Per quali motivi? Innanzitutto, se consideriamo il periodo di emergenza sanitaria, è sotto gli occhi di tutti che il contenimento del contagio ha la priorità assoluta, pertanto l’utilizzo delle mascherine è altrettanto prioritario ed è consigliato indossare quelle chirurgiche (più efficaci e sicure) rispetto alle “fai da te”. Poi c’è da precisare che in quanto dispositivi medici le mascherine chirurgiche non rientrano nell’applicazione della Direttiva 2019/904, tesa a ridurre l’incidenza di determinati prodotti di plastica monouso sull’ambiente. Infine, le mascherine chirurgiche (ma anche i DPI) devono essere smaltite nei rifiuti indifferenziati, non possono essere assolutamente riciclati, soprattutto perché potrebbe trattarsi di materiale infetto e quindi pericoloso. In questo contesto è quindi chiaro che siamo di fronte alla possibilità che l’uso massiccio di mascherine monouso possa avere un impatto fortemente negativo su diversi ecosistemi, in primis quello marino.

Infatti, già da diverse settimane, diverse organizzazioni ambientaliste ed inchieste giornalistiche hanno mostrato immagini di mascherine monouso disperse sia in mare sia nell’ambiente, provenienti da tutto il mondo. Disperdere nell’ambiente una mascherina monouso equivale a disperdere una bottiglia di plastica che non si degrada e resta lì per molto tempo. Nei mari e negli oceani questi materiali vanno a danneggiare l’intero ecosistema, innescando una catena di effetti negativi che a lungo termine ricadranno anche sull’uomo.
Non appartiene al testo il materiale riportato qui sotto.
(** C1. With support [[0,1,2]], after [observe((0,), 1)] twice,
    [log_probability((0,), 1)] is [log(3/5)] and [log_probability((0,), 0)]
    is [log(1/5)]. *)
Theorem count_learner_three_fifths :
  let l0 := __init__ [0; 1; 2] in
  let l1 := fst (observe l0 [0] 1) in
  let l2 := fst (observe l1 [0] 1) in
  let l3 := fst (log_probability l2 [0] 1) in
  snd (observe l0 [0] 1) = Ok tt ∧
  snd (observe l1 [0] 1) = Ok tt ∧
  snd (log_probability l2 [0] 1) = Ok (ln (3 / 5)) ∧
  snd (log_probability l3 [0] 0) = Ok (ln (1 / 5)).
Proof.
  intros l0 l1 l2 l3.
  assert (snd (probability l2 [0] 1) = Ok (3 # 5)%Q) as H1
    by (vm_compute; reflexivity).
  assert (snd (probability l3 [0] 0) = Ok (1 # 5)%Q) as H0.
  { unfold l3. rewrite log_probability_fst. vm_compute. reflexivity. }
  assert (Q2R (3 # 5) = 3 / 5)%R as E1 by (unfold Q2R; simpl; lra).
  assert (Q2R (1 # 5) = 1 / 5)%R as E0 by (unfold Q2R; simpl; lra).
  split; [vm_compute; reflexivity |]. split; [vm_compute; reflexivity |].
  split.
  - rewrite log_probability_snd, H1. simpl.
    rewrite math_log_pos; rewrite E1; [done | lra].
  - rewrite log_probability_snd, H0. simpl.
    rewrite math_log_pos; rewrite E0; [done | lra].
Qed.

(** C5. In every state a client can reach, every stored count is at
    least 1; for an index of the support the quotient is positive and at
    most 1, its logarithm is defined and not positive, and for a support
    of two or more values the quotient is below 1 and the logarithm is
    negative. *)
Theorem count_learner_positive support cs params value :
  let self := run (__init__ support) cs in
  0 <= value < Z.of_nat (length support) →
  (∀ key c, counts self !! key = Some c → Forall (fun x => 1 <= x) c) ∧
  Forall (fun x => 1 <= x) (counts_of self params) ∧
  ∃ p : Q,
    snd (probability self params value) = Ok p ∧
    snd (log_probability self params value) = Ok (ln (Q2R p)) ∧
    (0 < Q2R p <= 1)%R ∧ (ln (Q2R p) <= 0)%R ∧
    ((2 <= length support)%nat → (Q2R p < 1)%R ∧ (ln (Q2R p) < 0)%R).
Proof.
  intros self Hv.
  assert (wf self) as Hwf by apply run_wf, init_wf.
  assert (_support self = support) as Hsup by apply run_support.
  destruct (counts_of_wf self params Hwf) as [Hlen Hall].
  rewrite Hsup in Hlen.
  split; [intros key c Hc; by apply (Hwf key) |]. split; [done |].
  destruct (log_probability_in self params value Hwf) as (Hp & Hl & Hx);
    [rewrite Hlen; lia |].
  set (c := counts_of self params) in *.
  set (x := c !!! position (Z.of_nat (length c)) value) in *.
  destruct (lookup_le_sum c _ x Hall Hx) as [Hx1 HxS].
  destruct (quotient_bounds c _ x Hall Hx) as [Hb Hb2].
  exists (Qdiv (inject_Z x) (inject_Z (Py.sum c))).
  rewrite Q2R_truediv by lia.
  split; [done |]. split; [done |]. split; [done |].
  split; [by apply ln_le_0 |].
  intros H2. rewrite <- Hlen in H2. specialize (Hb2 H2).
  split; [done |]. apply ln_lt_0. lra.
Qed.

(** C5 at support [[0,1,2]], after one [observe((0,), 1)]. *)
Lemma count_learner_positive_witness :
  ∃ p : Q,
    snd (probability (run (__init__ [0; 1; 2]) [CObserve [0] 1]) [0] 1) = Ok p ∧
    (ln (Q2R p) < 0)%R.
Proof.
  destruct (count_learner_positive [0; 1; 2] [CObserve [0] 1] [0] 1)
    as (_ & _ & p & Hp & _ & _ & _ & H2).
  - simpl. lia.
  - exists p. split; [exact Hp |]. apply H2. simpl. lia.
Defined.

(** C6, as the code has it.  In a reachable state [observe] raises
    [IndexError] (the specification's InvalidValueError) exactly when
    [value] is outside [-n <= value < n], [n] the size of the support;
    otherwise it answers normally.  For [0 <= value < n] it adds one to the
    count at [value] for that context; a negative legal index counts from
    the end of the vector.  The vectors of other contexts stay as they
    were. *)
Theorem observe_index support cs params value :
  let self := run (__init__ support) cs in
  let n := Z.of_nat (length support) in
  let c := counts_of self params in
  let self' := fst (observe self params value) in
  let r := snd (observe self params value) in
  (r = Raise IndexError ↔ ¬ (- n <= value < n)) ∧
  (r = Ok tt ↔ - n <= value < n) ∧
  (0 <= value < n →
     counts_of self' params = alter (fun x => x + 1) (Z.to_nat value) c) ∧
  (- n <= value < 0 →
     counts_of self' params = alter (fun x => x + 1) (Z.to_nat (n + value)) c) ∧
  (¬ (- n <= value < n) → counts_of self' params = c) ∧
  (∀ key, key ≠ params → counts_of self' key = counts_of self key).
Proof.
  intros self n c self' r.
  assert (wf self) as Hwf by apply run_wf, init_wf.
  assert (_support self = support) as Hsup by apply run_support.
  destruct (counts_of_wf self params Hwf) as [Hlen _].
  rewrite Hsup in Hlen.
  assert (Z.of_nat (length (counts_of self params)) = n) as Hn
    by (unfold n; lia).
  assert (∀ key, key ≠ params → counts_of self' key = counts_of self key) as Hne.
  { intros key Hk. by apply observe_counts_of_ne. }
  destruct (decide (- n <= value < n)) as [Hin | Hout].
  - pose proof (observe_in self params value) as Ho. simpl in Ho.
    rewrite Hn in Ho. specialize (Ho Hin).
    assert (counts_of self' params
            = alter (fun x => x + 1) (position n value) c) as Hc.
    { unfold self'. rewrite Ho. unfold counts_of at 1. simpl.
      by rewrite lookup_insert_eq. }
    unfold r. rewrite Ho. simpl.
    split; [split; [done | tauto] |]. split; [tauto |].
    split; [intros H; by rewrite Hc, position_nonneg by lia |].
    split; [intros H; by rewrite Hc, position_neg by lia |].
    split; [tauto | done].
  - pose proof (observe_out self params value) as Ho. simpl in Ho.
    rewrite Hn in Ho. specialize (Ho Hout).
    unfold r, self'. rewrite Ho. simpl.
    split; [tauto |]. split; [split; [done | tauto] |].
    split; [lia |]. split; [lia |].
    split; [intros _; apply counts_getitem_counts_of |].
    intros key Hk. apply counts_getitem_counts_of.
Qed.

(** C6, counterexample.  With support [[0,1,2]], [observe((0,), -1)]
    does not fail although [-1] is not an index [0 <= value < 3]: it adds
    one to the last count. *)
Lemma observe_negative_index_accepted :
  let self := __init__ [0; 1; 2] in
  ¬ (0 <= -1 < Z.of_nat (length (_support self))) ∧
  snd (observe self [0] (-1)) = Ok tt ∧
  counts_of (fst (observe self [0] (-1))) [0] = [1; 1; 2].
Proof.
  split; [simpl; lia |]. split; vm_compute; reflexivity.
Qed.

(** C10. For a support of [n >= 1] values and a context that no
    [observe] call has named, [log_probability] answers [log(1/n)] for
    every index of the support, and the query leaves the context bound to
    a vector of [n] ones. *)
Theorem unseen_context_uniform support cs params value :
  let n := length support in
  let self := run (__init__ support) cs in
  (1 <= n)%nat →
  ¬ observed params cs →
  0 <= value < Z.of_nat n →
  snd (log_probability self params value) = Ok (ln (1 / INR n)) ∧
  counts (fst (log_probability self params value)) !! params
    = Some (replicate n 1).
Proof.
  intros n self Hn Hno Hv.
  assert (wf self) as Hwf by apply run_wf, init_wf.
  assert (_support self = support) as Hsup by apply run_support.
  assert (counts_of self params = replicate n 1) as Hc.
  { unfold self. rewrite run_counts_of by done. unfold counts_of. simpl.
    by rewrite lookup_empty. }
  split.
  - destruct (log_probability_in self params value Hwf) as (_ & Hl & Hx);
      [rewrite Hc, length_replicate; lia |].
    rewrite Hl. rewrite Hc in *. rewrite sum_replicate.
    rewrite length_replicate in Hx.
    apply lookup_replicate in Hx as [Hx _].
    rewrite length_replicate.
    rewrite (list_lookup_total_correct (replicate n 1) _ 1).
    + by rewrite INR_IZR_INZ.
    + apply lookup_replicate. split; [done |].
      destruct (norm_index_in (Z.of_nat n) value) as [_ Hlt]; lia.
  - rewrite log_probability_fst, counts_getitem_lookup. by rewrite Hc.
Qed.

(** C10 at support [[0,1,2]], for the context [(2,)] after calls on
    other contexts. *)
Lemma unseen_context_uniform_witness :
  snd (log_probability
         (run (__init__ [0; 1; 2]) [CObserve [0] 1; CLogProbability [1] 2])
         [2] 1)
  = Ok (ln (1 / INR 3)).
Proof.
  apply (unseen_context_uniform [0; 1; 2]
           [CObserve [0] 1; CLogProbability [1] 2] [2] 1).
  - simpl. lia.
  - intros [v Hv]. apply list_elem_of_In in Hv. simpl in Hv.
    destruct Hv as [Hv | [Hv | []]]; discriminate Hv.
  - simpl. lia.
Defined.

(** ** CountLearner: normalization *)

Lemma sum_exp_log_probability_in vs : ∀ self params,
  wf self →
  let c := counts_of self params in
  Forall (fun v => 0 <= v < Z.of_nat (length c)) vs →
  sum_exp_log_probability self params vs
  = Ok (rsum ((fun v => IZR (c !!! Z.to_nat v) / IZR (Py.sum c))%R <$> vs)).
Proof.
  induction vs as [|v vs IH]; intros self params Hwf c Hvs; [done |].
  apply Forall_cons in Hvs as [Hv Hvs]. simpl.
  pose proof (log_probability_fst self params v) as Hf.
  destruct (log_probability_in self params v Hwf) as (_ & Hl & Hx);
    [fold c; lia |].
  fold c in Hl, Hx. rewrite position_nonneg in Hl, Hx by lia.
  destruct (log_probability self params v) as [self' r]. simpl in *.
  subst self' r. simpl.
  destruct (counts_of_wf self params Hwf) as [_ Hall]. fold c in Hall.
  destruct (quotient_bounds c _ _ Hall Hx) as [[Hpos _] _].
  rewrite IH; [| by apply counts_getitem_wf |];
    rewrite counts_getitem_counts_of; [| done].
  simpl. fold c. by rewrite exp_ln.
Qed.

Lemma fmap_lookup_total_seq (c : list Z) :
  (fun i => c !!! i) <$> seq 0 (length c) = c.
Proof.
  apply list_eq. intros i. rewrite list_lookup_fmap.
  destruct (decide (i < length c)%nat) as [Hlt | Hge].
  - rewrite lookup_seq_lt by done. simpl.
    destruct (lookup_lt_is_Some_2 c i Hlt) as [x Hx].
    by rewrite Hx, (list_lookup_total_correct _ _ _ Hx).
  - rewrite lookup_seq_ge by lia. by rewrite lookup_ge_None_2 by lia.
Qed.

Lemma rsum_quotients (c : list Z) (s : R) :
  rsum ((fun x => IZR x / s)%R <$> c) = (IZR (Py.sum c) / s)%R.
Proof.
  induction c as [|x c IH].
  - simpl. unfold Rdiv. by rewrite Rmult_0_l.
  - change (IZR x / s + rsum ((fun x => IZR x / s) <$> c)
            = IZR (x + Py.sum c) / s)%R.
    rewrite IH, plus_IZR. unfold Rdiv. lra.
Qed.

(** C3, as the code has it.  When the declared support is the index
    range [[0, ..., n-1]] with [n >= 1], then in every reachable state and
    for every context the exponentials of [log_probability] over the
    support add up to 1. *)
Theorem sum_exp_log_probability_one n cs params :
  (1 <= n)%nat →
  sum_exp_log_probability (run (__init__ (Py.range n)) cs) params (Py.range n)
  = Ok 1%R.
Proof.
  intros Hn. set (self := run (__init__ (Py.range n)) cs).
  assert (wf self) as Hwf by apply run_wf, init_wf.
  assert (_support self = Py.range n) as Hsup by apply run_support.
  destruct (counts_of_wf self params Hwf) as [Hlen Hall].
  rewrite Hsup in Hlen. unfold Py.range in Hlen.
  rewrite length_fmap, length_seq in Hlen.
  rewrite sum_exp_log_probability_in; [| done |].
  - f_equal. unfold Py.range. rewrite <- list_fmap_compose.
    rewrite (list_fmap_ext _
               ((fun x => (IZR x / IZR (Py.sum (counts_of self params)))%R)
                ∘ (fun i => counts_of self params !!! i)) (seq 0 n)).
    + rewrite list_fmap_compose. rewrite <- Hlen at 1.
      rewrite fmap_lookup_total_seq, rsum_quotients.
      pose proof (sum_ge_length _ Hall).
      apply Rdiv_diag. apply not_0_IZR. lia.
    + intros i x _. simpl. by rewrite Nat2Z.id.
  - unfold Py.range. apply Forall_fmap, Forall_forall.
    intros i Hi. apply elem_of_seq in Hi. simpl. lia.
Qed.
Le autorità competenti sono state invitate a dare delle indicazioni precise sullo smaltimento di mascherine monouso, nonché di altri indumenti protettivi monouso come i guanti. L’unico modo è la raccolta come rifiuto indifferenziato che quindi ne prevede l’incenerimento. Date le circostanze, starà a noi cittadini fare la nostra parte rispettando le regole e le indicazioni di utilizzo e smaltimento per tutelare la nostra salute sia nell’imminenza della crisi da Covid-19 che in un futuro più pulito e sostenibile.